| Instructions for the task |
Of the entries below, return exactly those lines that fall between the one containing "when (has_flag e PTE_P) (kfree" and the one containing "Definition inituvm (pgdir", the two end lines included.

| Extracted material |
____________

(* ===== verification/Vm.v ===== *)
(** * Vm: two-level page tables (vm.c of offline_4)

    Page directories and page tables are pages of 1024 32-bit words in the memory of [Kalloc];
    every function reads and writes those words. [kend] and [kdata] are the linker's symbols
    [end] and [data]. Loading cr3 is part of the state because code depends on it. *)

From S2P Require Import Prelude Memory Mmu Kalloc.

Section Vm.
Context (kend kdata : Z).

(** The address of the page-table entry, or 0. *)
Definition walkpgdir (pgdir va : Z) (alloc : bool) : M kmem Z :=
  let pde := pgdir + 4 * PDX va in
  e ← kload32 pde;
  if has_flag e PTE_P then ret (P2V (PTE_ADDR e) + 4 * PTX va)
  else if negb alloc then ret 0
  else
    pgtab ← kalloc;
    if pgtab =? 0 then ret 0
    else
      kmemset pgtab 0 PGSIZE;;
      kstore32 pde (Z.lor (Z.lor (Z.lor (V2P pgtab) PTE_P) PTE_W) PTE_U);;
      ret (pgtab + 4 * PTX va).

Fixpoint mappages_loop (pgdir a last pa perm : Z) (fuel : nat) : M kmem Z :=
  match fuel with
  | O => fun _ => OutOfFuel
  | S fuel =>
      pte ← walkpgdir pgdir a true;
      if pte =? 0 then ret (-1)
      else
        e ← kload32 pte;
        panic_if (has_flag e PTE_P) "remap";;
        kstore32 pte (Z.lor (Z.lor pa perm) PTE_P);;
        if a =? last then ret 0
        else mappages_loop pgdir (u32 (a + PGSIZE)) last (u32 (pa + PGSIZE)) perm fuel
  end.
Definition mappages (pgdir va size pa perm : Z) : M kmem Z :=
  let a := PGROUNDDOWN va in
  let last := PGROUNDDOWN (va + size - 1) in
  mappages_loop pgdir a last pa perm (S (Z.to_nat (u32 (last - a) / PGSIZE))).

(** A page of user memory whose page table is missing is skipped together with the rest of
    the 4 MB its directory entry covers. *)
Fixpoint deallocuvm_loop (pgdir a oldsz : Z) (fuel : nat) : M kmem unit :=
  match fuel with
  | O => fun _ => OutOfFuel
  | S fuel =>
      if negb (a <? oldsz) then ret tt
      else
        pte ← walkpgdir pgdir a false;
        a' ← (if pte =? 0 then ret (u32 (PGADDR (PDX a + 1) 0 0 - PGSIZE))
              else
                e ← kload32 pte;
                when (has_flag e PTE_P) (
                  let pa := PTE_ADDR e in
                  panic_if (pa =? 0) "kfree";;
                  kfree kend (P2V pa);;
                  kstore32 pte 0);;
                ret a);
        deallocuvm_loop pgdir (u32 (a' + PGSIZE)) oldsz fuel
  end.
Definition deallocuvm (pgdir oldsz newsz : Z) : M kmem Z :=
  if oldsz <=? newsz then ret oldsz
  else
    let a := PGROUNDUP newsz in
    deallocuvm_loop pgdir a oldsz (S (Z.to_nat ((oldsz - a) / PGSIZE) + 1));;
    ret newsz.

Fixpoint free_tables (pgdir i : Z) (n : nat) : M kmem unit :=
  match n with
  | O => ret tt
  | S n =>
      e ← kload32 (pgdir + 4 * i);
      when (has_flag e PTE_P) (kfree kend (P2V (PTE_ADDR e)));;
      free_tables pgdir (i + 1) n
  end.
Definition freevm (pgdir : Z) : M kmem unit :=
  panic_if (pgdir =? 0) "freevm: no pgdir";;
  deallocuvm pgdir KERNBASE 0;;
  free_tables pgdir 0 (Z.to_nat NPDENTRIES);;
  kfree kend pgdir.

(** The kernel's mappings: first virtual address, physical range, permissions. *)
Definition kmap : list (Z * Z * Z * Z) :=
  [ (KERNBASE, 0, EXTMEM, PTE_W);
    (KERNLINK, V2P KERNLINK, V2P kdata, 0);
    (kdata, V2P kdata, PHYSTOP, PTE_W);
    (DEVSPACE, DEVSPACE, 0, PTE_W) ].

Fixpoint setupkvm_loop (pgdir : Z) (k : list (Z * Z * Z * Z)) : M kmem Z :=
  match k with
  | [] => ret pgdir
  | (virt, phys_start, phys_end, perm) :: k =>
      r ← mappages pgdir virt (u32 (phys_end - phys_start)) phys_start perm;
      if r <? 0 then freevm pgdir;; ret 0 else setupkvm_loop pgdir k
  end.
Definition setupkvm : M kmem Z :=
  pgdir ← kalloc;
  if pgdir =? 0 then ret 0
  else
    kmemset pgdir 0 PGSIZE;;
    panic_if (DEVSPACE <? P2V PHYSTOP) "PHYSTOP too high";;
    setupkvm_loop pgdir kmap.

Definition inituvm (pgdir init sz : Z) : M kmem unit :=
  panic_if (PGSIZE <=? sz) "inituvm: more than a page";;
  mem ← kalloc;
  if mem =? 0 then fault NullDeref else
  kmemset mem 0 PGSIZE;;
  mappages pgdir 0 PGSIZE (V2P mem) (Z.lor PTE_W PTE_U);;
  kmemmove mem init sz.

Definition clearpteu (pgdir uva : Z) : M kmem unit :=
  pte ← walkpgdir pgdir uva false;
  panic_if (pte =? 0) "clearpteu";;
  e ← kload32 pte;
  kstore32 pte (Z.land e (Z.lnot PTE_U)).

(** The page-copying loop of copyuvm; the result is false where the C code jumps to [bad]. *)
Fixpoint copyuvm_loop (pgdir d i sz : Z) (fuel : nat) : M kmem bool :=
  match fuel with
  | O => fun _ => OutOfFuel
  | S fuel =>
      if negb (i <? sz) then ret true
      else
        pte ← walkpgdir pgdir i false;
        panic_if (pte =? 0) "copyuvm: pte should exist";;
        e ← kload32 pte;
        panic_if (negb (has_flag e PTE_P)) "copyuvm: page not present";;
        mem ← kalloc;
        if mem =? 0 then ret false
        else
          kmemmove mem (P2V (PTE_ADDR e)) PGSIZE;;
          r ← mappages d i PGSIZE (V2P mem) (PTE_FLAGS e);
          if r <? 0 then kfree kend mem;; ret false
          else copyuvm_loop pgdir d (u32 (i + PGSIZE)) sz fuel
  end.
Definition copyuvm (pgdir sz : Z) : M kmem Z :=
  d ← setupkvm;
  if d =? 0 then ret 0
  else
    ok ← copyuvm_loop pgdir d 0 sz (S (Z.to_nat (sz / PGSIZE) + 1));
    if (ok : bool) then ret d else freevm d;; ret 0.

____________

| Completed exercise |
      when (has_flag e PTE_P) (kfree kend (P2V (PTE_ADDR e)));;
      free_tables pgdir (i + 1) n
  end.
Definition freevm (pgdir : Z) : M kmem unit :=
  panic_if (pgdir =? 0) "freevm: no pgdir";;
  deallocuvm pgdir KERNBASE 0;;
  free_tables pgdir 0 (Z.to_nat NPDENTRIES);;
  kfree kend pgdir.

(** The kernel's mappings: first virtual address, physical range, permissions. *)
Definition kmap : list (Z * Z * Z * Z) :=
  [ (KERNBASE, 0, EXTMEM, PTE_W);
    (KERNLINK, V2P KERNLINK, V2P kdata, 0);
    (kdata, V2P kdata, PHYSTOP, PTE_W);
    (DEVSPACE, DEVSPACE, 0, PTE_W) ].

Fixpoint setupkvm_loop (pgdir : Z) (k : list (Z * Z * Z * Z)) : M kmem Z :=
  match k with
  | [] => ret pgdir
  | (virt, phys_start, phys_end, perm) :: k =>
      r ← mappages pgdir virt (u32 (phys_end - phys_start)) phys_start perm;
      if r <? 0 then freevm pgdir;; ret 0 else setupkvm_loop pgdir k
  end.
Definition setupkvm : M kmem Z :=
  pgdir ← kalloc;
  if pgdir =? 0 then ret 0
  else
    kmemset pgdir 0 PGSIZE;;
    panic_if (DEVSPACE <? P2V PHYSTOP) "PHYSTOP too high";;
    setupkvm_loop pgdir kmap.

Definition inituvm (pgdir init sz : Z) : M kmem unit :=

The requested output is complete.